Throughout the region, reporters also face cumbersome government bureaucracies, some of which throw up Kafkaesque obstacles to obtaining what in the United States would be regarded as public information. In Botswana, for instance, it took Altenroxel and me two and a half days to get the government health ministry to approve a half-hour visit to a public health clinic to interview pregnant women coming in for prenatal exams. We traipsed from one office to another, first being told we had to be approved by the national health minister, then being told no, we had to be approved by the local health official, and finally being told to visit the town clerk. Two hours after schmoozing with him about everything from local sewage problems to the weather, we got the scrap of paper we needed. “Kindly permit these two lady journalists from South Africa to observe and ask a couple of questions,” the handwritten note said.

As significant as the government barriers, however, are challenges presented by media owners. To cover AIDS in the hardest hit countries in the world requires more reporters and more space.

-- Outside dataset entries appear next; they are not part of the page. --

(* ===== verification/SsTcpRound.v ===== *)
(** What the two ends of a Shadowsocks TCP stream see of each other: any part of
    the written bytes that arrives is read as a prefix of the written data. *)

From S2P Require Import Prelude GoStrings NetIP GoState Common Pool Metadata Transport SsAddr SsKey SsChunks SsTcp.
From Stdlib Require Import Strings.Byte.

(** * Chunks *)

Abbreviation chunks_of := (SsChunks.chunks_of TCPChunkMaxLen).
Abbreviation chunk_ok := (SsChunks.chunk_ok TCPChunkMaxLen).

Section stream.
Context {CA : AEAD} {BS : BufferSource} {Bloom : Type}.
Context (ExistOrAdd : Bloom -> list byte -> bool * Bloom).
Context (hkdf : list byte -> list byte -> list byte -> nat -> list byte) (hkdf_length : forall k s i n, length (hkdf k s i n) = n).
Context (ParseIP : list byte -> list byte) (padTerm : nat -> Z).
Abbreviation N := (NonceLen conf).

(** * The wire form *)

Lemma length_frames_of key k b : length (frames key k (chunks_of b)) = EncryptedPayloadLen (length b) (TagLen conf).
Proof.
  rewrite length_frames, (chunks_of_concat _ TCPChunkMaxLen_pos). unfold SsChunks.chunks_of, EncryptedPayloadLen. rewrite (length_tcp_chunks _ TCPChunkMaxLen_pos) by done. cbv zeta. case_decide; f_equal; f_equal; lia.
Qed.

(** ** Writing *)

Lemma seal_loop_ok key b fuel : forall i done rest k, (length b <= i + fuel)%nat ->
  (length (frames key k (chunks_of (drop i b))) <= length rest)%nat ->
  seal_loop fuel i key b (done ++ rest) (length done) (nonce_at N k) =
    Ret (done ++ frames key k (chunks_of (drop i b)) ++ drop (length (frames key k (chunks_of (drop i b)))) rest,
      (length done + length (frames key k (chunks_of (drop i b))))%nat, nonce_at N (k + 2 * length (chunks_of (drop i b)))).
Proof.
  pose proof TCPChunkMaxLen_pos as M. pose proof TCPChunkMaxLen_eq as ME. revert key b.
  induction fuel as [|fuel IH]; intros key b i done rest k Lf Lr; cbn [seal_loop]; (destruct (decide (i < length b)%nat) as [Li|Li]; [|rewrite (drop_ge b) by lia; cbn; by rewrite ?Nat.add_0_r]); [lia|].
  rewrite (chunks_of_drop _ TCPChunkMaxLen_pos i b Li) in *. cbv zeta. set (l := Nat.min TCPChunkMaxLen (length b - i)) in *. set (c := take l (drop i b)) in *.
  assert (Lc : length c = l) by (unfold c; rewrite length_take, length_drop; lia).
  cbn [frames length] in *. rewrite !length_app, !Seal_length, length_be_put, Lc in *.
  set (h := be16 (Z.of_nat l)). assert (Lh : length h = 2%nat) by apply length_be_put.
  rewrite write_at_app by lia. rewrite bind_ret, <- app_assoc.
  rewrite (slice_eq _ (length done)) by (rewrite ?length_app, ?length_drop; lia). rewrite bind_ret, add_sub_cancel, drop_app_length, take_app_length' by lia.
  rewrite slice_eq by lia. rewrite bind_ret, add_sub_cancel. fold c.
  rewrite append_at_app by (rewrite ?Seal_length, ?length_app, ?length_drop; lia).
  set (s1 := Seal key (nonce_at N k) h). assert (L1 : length s1 = (2 + TagLen conf)%nat) by (unfold s1; rewrite Seal_length, Lh; done).
  rewrite (app_assoc done s1), append_at_app by (rewrite ?Seal_length, ?length_app, ?length_drop, ?L1, ?length_app, ?length_drop; lia).
  rewrite nonce_at_S. set (s2 := Seal key (nonce_at N (S k)) c). assert (L2 : length s2 = (l + TagLen conf)%nat) by (unfold s2; rewrite Seal_length, Lc; done).
  rewrite (app_assoc (done ++ s1) s2), nonce_at_S.
  replace (length done + (2 + TagLen conf) + (l + TagLen conf))%nat with (length ((done ++ s1) ++ s2)) by (rewrite !length_app; lia).
  rewrite IH; [|lia|rewrite !length_drop, length_app, !length_drop; lia].
  rewrite !length_app, L1, L2. f_equal. f_equal; [f_equal|]; [|lia|f_equal; lia]. rewrite <- !app_assoc. do 4 f_equal.
  rewrite !drop_drop. rewrite drop_app_ge by lia. rewrite drop_drop. f_equal. lia.
Qed.

Lemma seal_ok key b k rest : (length (frames key k (chunks_of b)) <= length rest)%nat ->
  seal key b rest (nonce_at N k) =
    Ret (frames key k (chunks_of b) ++ drop (length (frames key k (chunks_of b))) rest, length (frames key k (chunks_of b)), nonce_at N (k + 2 * length (chunks_of b))).
Proof. intros L. unfold seal. pose proof (seal_loop_ok key b (length b) 0 [] rest k) as E. rewrite drop_0 in E. cbn [app length Nat.add] in E. by rewrite E by (done || lia). Qed.

Definition w_keyed (key : list byte) (k : nat) (h : writeHalf) : Prop :=
  cipherWrite h = Some key /\ writeBroken h = false /\ nonceWrite h = nonce_at N k.
Definition w_good (h : writeHalf) : Prop := t_plan (outp h) = [] /\ t_closed (outp h) = false.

But, throughout the region, as in the United States, media organizations are paring their budgets by cutting staff, shrinking the news hole, and trimming spending on everything from news research to transportation.

At many papers, the reporter covering AIDS is a general assignment reporter who also covers the local schools, the police, and public health. Few reporters, even at major publications such as The (Johannesburg) Star, have access to the Internet at their desks, making it impossible to keep up with the latest medical information about AIDS. And for a reporter to spend any more than one day on a single story is often regarded as a luxury. For instance, one reporter with whom I worked for a week on a story about the emotional stress of caring for people with HIV was later told that she would never again be given that much time to pursue a story because the paper was just too strapped for staff.

The Emotional Toll on Reporters

One final note. While AIDS is taking a crushing toll in human lives south of the Sahara, it is taking an enormous emotional toll on those who cover it. For some, AIDS is not just a story; it is a watershed event in their own lives. One Ugandan reporter I came to know, for instance, lost both his parents to HIV and helped raise his two siblings while anchoring the nightly news on Ugandan television. Reporters throughout the region often spend their Saturdays going to the funerals of family, friends and colleagues. And many a news organization is running short on cash for employee medical benefits because workers with HIV are draining the coffers. Virtually everybody, including reporters, has a personal connection to AIDS.

As I traveled around South Africa, mentoring reporters in Johannesburg, Cape Town, Durban and Pretoria, I found one other thing that reporters had in common: the telltale signs of posttraumatic stress syndrome. How long, they asked, can you continue to sit in huts and interview emaciated children who have lost their parents to AIDS and who are now starving because there is no one to harvest the crops? How long can you drive off in your company car and dine at a five-star restaurant while you sort through your notes? How long can you hide your tears behind the mask of journalistic objectivity? And so, on a morning last May, I called the reporters together for a different kind of workshop. This one was facilitated not by me, but by professional grief counselors from the Center for the Study of Violence and Reconciliation in Johannesburg. The group was originally established to help people deal with the trauma of apartheid. I turned to it to help reporters deal with the trauma of covering AIDS in the most impacted country in the world. One by one, we pounded wet slabs of clay, trying to find the feelings that many of us had buried in order to do our jobs.

Huntly Collins, a 1983 Nieman Fellow, covered AIDS at The Philadelphia Inquirer during the past decade. She was a Henry J. Kaiser Family Foundation Teaching Fellow in South Africa in 2002 and is now director of science communication and advocacy at the AIDS Vaccine Advocacy Coalition in New York.